Sadece yakın ilişkiler deneyimi mutlaka travmatik olmakla kalmaz, başka herhangi bir önemli yaşam deneyimi edinme süreci de bu özelliğe sahiptir. Freud'a göre, gelişim sürecinde travmatizasyon kaçınılmazdır. Fiziksel ve zihinsel travma arasında bir paralellik çizerek, "zihinsel travmanın ya da onun hatırasının, içeriye girdikten sonra uzun süre aktif bir faktör olarak kalan yabancı bir cisim gibi davrandığını" savundu. Dolayısıyla travma, vücut tarafından biriktirilemeyen yabancı bir cismin varlığının sonucudur. Psikolojik travma durumunda, yabancı bir cismin analoğu yeni bir deneyimdir, çünkü tanımı gereği eskisinden farklıdır, yani bireyde zaten mevcut olan deneyimdir ve bu nedenle ona yabancıdır, yani şu anlama gelir: onunla acısız bir şekilde tek bir bütün halinde birleşemez.
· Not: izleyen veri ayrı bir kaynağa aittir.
(** * rain-today-web: radar timeline, wind field and helpers

    A shallow embedding of the browser script of the weather-map client
    (the two script variants of the repository) and the properties of its
    radar-frame timeline, wind sampler, particle field and glyph layers.

    Conventions of the embedding:
    - module-level [let] variables and the DOM elements the script writes
      become fields of an explicit state record; every function of the
      script is a function on that record;
    - a statement that may throw returns an [Outcome], and a
      [try { } catch { }] block is [try_catch];
    - [async] functions are cut at their [await]: the part after it takes
      the outcome of the awaited request as an argument;
    - JavaScript numbers are binary64 floats ([PrimFloat]) where the code
      does arithmetic on measurements, and [Z] or [nat] where it counts
      or indexes; [Math.sin] and [Math.cos], whose results the language
      leaves to the platform, are parameters of the wind sampler;
    - objects that the script mutates in place (the particles) live on a
      heap and are held by reference. *)

From Stdlib Require Import ZArith List Bool Lia Ascii String Floats.
From stdpp Require Import base option list gmap.

Import ListNotations.
Local Open Scope Z_scope.
#[local] Set Warnings "-inexact-float".

(** ** Outcome of a statement: normal completion or a thrown exception,
    each with the state reached *)

Inductive Outcome (S A : Type) : Type :=
| Returns (a : A) (s : S)
| Throws (msg : string) (s : S).
Arguments Returns {S A} a s.
Arguments Throws {S A} msg s.

(** [c; k]: the rest [k] runs only when [c] completes normally. *)
Definition and_then {S A B} (c : Outcome S A) (k : A -> S -> Outcome S B)
  : Outcome S B :=
  match c with
  | Returns a s => k a s
  | Throws m s => Throws m s
  end.

(** [try { body } catch (err) { handler }]: the handler runs in the state
    the body had reached when it threw. *)
Definition try_catch {S A} (body : Outcome S A)
    (handler : string -> S -> Outcome S A) : Outcome S A :=
  match body with
  | Returns a s => Returns a s
  | Throws m s => handler m s
  end.

(** The state an outcome ends in. *)
Definition final_state {S A} (c : Outcome S A) : S :=
  match c with
  | Returns _ s => s
  | Throws _ s => s
  end.

Definition throws {S A} (c : Outcome S A) : bool :=
  match c with
  | Returns _ _ => false
  | Throws _ _ => true
  end.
Şaşırtıcı bir şekilde, travmatik deneyimler, kaçınılabilecek bir şey olarak pişmanlıkla hatırlanma eğilimindedir. Aynı zamanda, erken çocukluktan başlayarak kişinin yeni bir çevre tarafından düzenli olarak travmatize edilmeyeceği, yürümeyi bile öğrenemeyeceği gözden kaçırılmaktadır.

Kendi kendine yeterli, bağımsız ve zarar görmemiş bir kişilik olasılığına dair efsanenin kimden ve neden bu kadar yaygın olduğunu bilmiyorum. Tamamen kendi kendine yetecek, desteğe ihtiyaç duymayacak, kendisine en yakın kişiler tarafından travmatize edilmeyecek ve baskın bir ilişki içinde olmayacak bir insanla henüz tanışmadım.
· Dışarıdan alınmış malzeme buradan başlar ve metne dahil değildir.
Fixpoint linger_loop (room i : nat) (turns : nat -> Linger) : list LogRecord :=
  match room with
  | O => []
  | S room' =>
      match try_answer (turns i) with
      | RecvReady r => r :: linger_loop room' (S i) turns
      | RecvDisconnected => []
      | RecvEmpty =>
          if expired (turns i) then []
          else match wait_answer (turns i) with
               | Some r => r :: linger_loop room' (S i) turns
               | None => []
               end
      end
  end.

Definition next_batch_lingering (max : nat) (first : option LogRecord) (turns : nat -> Linger)
    : list LogRecord :=
  match first with
  | None => []
  | Some r => r :: linger_loop (max - 1) 0 turns
  end.

(** ** Concurrent producers

    Each producer is between two calls, or somewhere inside [submit]: after
    [received] was counted, while waiting for room, or with the verdict known
    and its counter not yet bumped. *)

Inductive Phase := Idle | Offered (r : LogRecord) | Waiting (r : LogRecord) | Verdict (a : Admission).

Record System := mkSystem { stats : IngestStats; producers : list Phase }.

Definition count (a : Admission) (s : IngestStats) : IngestStats :=
  match a with
  | Enqueued => inc_enqueued s
  | Shed c => shed c s
  | Closed => inc_closed s
  end.

Inductive phase_step : IngestStats * Phase -> IngestStats * Phase -> Prop :=
| step_offer s r : phase_step (s, Idle) (inc_received s, Offered r)
| step_try_ok s r : phase_step (s, Offered r) (s, Verdict Enqueued)
| step_try_shed s r : level_class r <> WarnPlus -> phase_step (s, Offered r) (s, Verdict (Shed (level_class r)))
| step_try_wait s r : level_class r = WarnPlus -> phase_step (s, Offered r) (s, Waiting r)
| step_try_closed s r : phase_step (s, Offered r) (s, Verdict Closed)
| step_wait_ok s r : phase_step (s, Waiting r) (s, Verdict Enqueued)
| step_wait_shed s r : phase_step (s, Waiting r) (s, Verdict (Shed (level_class r)))
| step_wait_closed s r : phase_step (s, Waiting r) (s, Verdict Closed)
| step_count s a : phase_step (s, Verdict a) (count a s, Idle).

Inductive sys_step : System -> System -> Prop :=
| sys_producer s s' p p' before after :
    phase_step (s, p) (s', p') ->
    sys_step (mkSystem s (before ++ p :: after)) (mkSystem s' (before ++ p' :: after)).

Inductive reachable (n : nat) : System -> Prop :=
| reach_init : reachable n (mkSystem stats0 (replicate n Idle))
| reach_step s s' : reachable n s -> sys_step s s' -> reachable n s'.

(** ** The accounting invariant *)

Definition in_flight (p : Phase) : Z := match p with Idle => 0 | _ => 1 end.
Definition flying (ps : list Phase) : Z := foldr (fun p n => in_flight p + n) 0 ps.

Lemma flying_app a b : flying (a ++ b) = flying a + flying b.
Proof. induction a as [|p a IH]; simpl; lia. Qed.

Definition stats_range (s : IngestStats) : Prop := u64_range (received s).

(** Everything counted so far, without the wrap-around of the sum. *)
Definition counted (s : IngestStats) : Z :=
  enqueued s + dropped_debug s + dropped_info s + dropped_critical s + closed s.

Definition balanced (s : System) : Prop :=
  stats_range (stats s) /\
  wrap64 (received (stats s)) = wrap64 (counted (stats s) + flying (producers s)).

Lemma accounts_iff s :
  stats_range s -> (accounts_for_everything s = true <-> wrap64 (received s) = wrap64 (counted s)).
Proof.
  intros Hr. unfold accounts_for_everything, dropped. rewrite Z.eqb_eq.
  assert (wadd64 (enqueued s)
    (wadd64 (wadd64 (wadd64 (dropped_debug s) (dropped_info s)) (dropped_critical s)) (closed s))
    = wrap64 (counted s)) as ->.
  { unfold wadd64, counted. rewrite (wrap64_add_l (dropped_debug s + _)), (wrap64_add_l (dropped_debug s + _ + _)), wrap64_add_r. f_equal. lia. }
  by rewrite (wrap64_small (received s)).
Qed.

(** Counters that are bumped together stay equal modulo [2^64]. *)
Lemma wrap64_cong a b c : wrap64 a = wrap64 b -> wrap64 (a + c) = wrap64 (b + c).
Proof. intros H. by rewrite <- (wrap64_add_l a), H, wrap64_add_l. Qed.

Lemma counted_count a s : wrap64 (counted (count a s)) = wrap64 (counted s + 1).
Proof.
  assert (forall x y, wrap64 (x + wrap64 (y + 1)) = wrap64 (x + y + 1)) as H.
  { intros x y. rewrite wrap64_add_r. f_equal. lia. }
  assert (forall v x y, v = x + y -> wrap64 (x + wrap64 (y + 1)) = wrap64 (v + 1)) as H'.
  { intros v x y ->. apply H. }
  unfold counted.
  destruct a as [|[]|]; simpl; unfold wadd64.
  - etrans; [|apply (H' _ (dropped_debug s + dropped_info s + dropped_critical s + closed s) (enqueued s)); lia]. f_equal. lia.
  - etrans; [|apply (H' _ (enqueued s + dropped_info s + dropped_critical s + closed s) (dropped_debug s)); lia]. f_equal. lia.
  - etrans; [|apply (H' _ (enqueued s + dropped_debug s + dropped_critical s + closed s) (dropped_info s)); lia]. f_equal. lia.
  - etrans; [|apply (H' _ (enqueued s + dropped_debug s + dropped_info s + closed s) (dropped_critical s)); lia]. f_equal. lia.
  - etrans; [|apply (H' _ (enqueued s + dropped_debug s + dropped_info s + dropped_critical s) (closed s)); lia]. done.
Qed.

Lemma received_count a s : received (count a s) = received s.
Proof. by destruct a as [|[]|]. Qed.

Lemma balanced_step s s' : balanced s -> sys_step s s' -> balanced s'.
Proof.
  intros [Hr Hb] Hs. inversion Hs as [s1 s2 p p' before after Hp]; subst; clear Hs.
  unfold balanced, stats_range in *; simpl in *. rewrite flying_app in *. simpl in *.
  inversion Hp; subst; simpl in *;
    try solve [split; [done|]; etrans; [exact Hb|apply f_equal; lia]].
  - split; [apply wrap64_range|]. unfold wadd64. unfold counted in *; simpl.
    rewrite wrap64_idem. etrans; [exact (wrap64_cong _ _ 1 Hb)|]. apply f_equal. lia.
  - rewrite received_count. split; [done|]. rewrite Hb.
    symmetry. etrans; [exact (wrap64_cong _ _ (flying before + (0 + flying after)) (counted_count a s1))|].
    apply f_equal. lia.
Qed.

Lemma flying_idle n : flying (replicate n Idle) = 0.
Proof. induction n; simpl; lia. Qed.

Lemma reachable_balanced n s : reachable n s -> balanced s.
Proof.
  induction 1 as [|s s' _ IH Hs]; [|by eapply balanced_step].
  split; [split; simpl; unfold u64_max; lia|]. simpl. by rewrite flying_idle.
Qed.

Lemma idle_flying ps : Forall (eq Idle) ps -> flying ps = 0.
Proof. induction 1 as [|p ps <- _ IH]; simpl; lia. Qed.

(** C38: Whatever the interleaving of any number of producers and whatever the
    channel answers, once no [submit] is under way every record received is
    either enqueued or counted in exactly one drop counter. *)
Theorem quiescent_accounts n s :
  reachable n s -> Forall (eq Idle) (producers s) -> accounts_for_everything (stats s) = true.
Proof.
  intros Hr Hi. apply reachable_balanced in Hr as [Hr Hb].
  apply accounts_iff; [done|]. rewrite Hb, (idle_flying _ Hi). f_equal. lia.
Qed.

(** A run of steps of one producer. *)
Inductive phase_steps : IngestStats * Phase -> IngestStats * Phase -> Prop :=
| steps_refl x : phase_steps x x
| steps_step x y z : phase_step x y -> phase_steps y z -> phase_steps x z.

(** [submit] is a run of one producer's steps: it returns a verdict in
    every case, the counter it bumped is that verdict's, only WARN and above
    ever consults the bounded wait, and only DEBUG and INFO are shed without
    one. *)
Theorem submit_refines s r try wait :
  (phase_steps (s, Idle) (fst (submit s r try wait), Idle) /\
   fst (submit s r try wait) = count (snd (submit s r try wait)) (inc_received s)) /\
  (level_class r <> WarnPlus -> forall wait', submit s r try wait' = submit s r try wait) /\
  (forall c, snd (submit s r try wait) = Shed c -> c = level_class r /\ try = TryFull /\
     (c = WarnPlus -> wait = SendTimedOut)).
Proof.
  assert (forall s1 p a, phase_steps (s1, p) (s1, Verdict a) ->
            phase_steps (s1, p) (count a s1, Idle)) as Hend.
  { intros s1 p a H. remember (s1, p) as x eqn:Hx. remember (s1, Verdict a) as y eqn:Hy.
    clear Hx. induction H as [x|x y z Hxy Hyz IH]; subst.
    - eapply steps_step; [apply step_count|apply steps_refl].
    - eapply steps_step; [exact Hxy|]. by apply IH. }
  split; [|split].
  - assert (fst (submit s r try wait) = count (snd (submit s r try wait)) (inc_received s)) as Hc.
    { unfold submit. destruct try; [done| |done].
      destruct (bool_decide _); simpl; [|done]. by destruct wait. }
    split; [|done]. rewrite Hc.
    eapply steps_step; [apply (step_offer s r)|]. unfold submit.
    destruct try; simpl; try (eapply steps_step; [constructor|]; eapply steps_step; [constructor|]; apply steps_refl).
    case_bool_decide as Hw; simpl.
    + eapply steps_step; [by apply step_try_wait|]. apply (Hend (inc_received s)) with (a := snd (match wait with
        | SendOk => (inc_enqueued (inc_received s), Enqueued)
        | SendTimedOut => (shed (level_class r) (inc_received s), Shed (level_class r))
        | SendDisconnected => (inc_closed (inc_received s), Closed) end)).
      destruct wait; (eapply steps_step; [constructor|apply steps_refl]).
    + eapply steps_step; [by apply step_try_shed|]. eapply steps_step; [constructor|apply steps_refl].
  - intros Hn wait'. unfold submit. destruct try; [done| |done]. by rewrite bool_decide_false.
  - intros c. unfold submit. destruct try; [done| |done]. case_bool_decide as Hw; simpl.
    + destruct wait; simpl; [done| |done]. intros [= <-]. done.
    + intros [= <-]. split; [done|]. split; [done|]. intros H. by rewrite H in Hw.
Qed.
Hayır, umma bile, ben eşitlikten yanayım ama insanların eşitliğinden yanayım, bir sapmalar, tuhaflıklar, travmalar, bağımsızlık ve aşağılık yumağı olarak anlaşılan ve travmatize olmamış kendi kendine yeterli bireylerin eşitliği için değil. birbirimiz tarafından. Basitçe, ikincisi aptalca ve bu nedenle tehlikeli bir efsane olduğu için.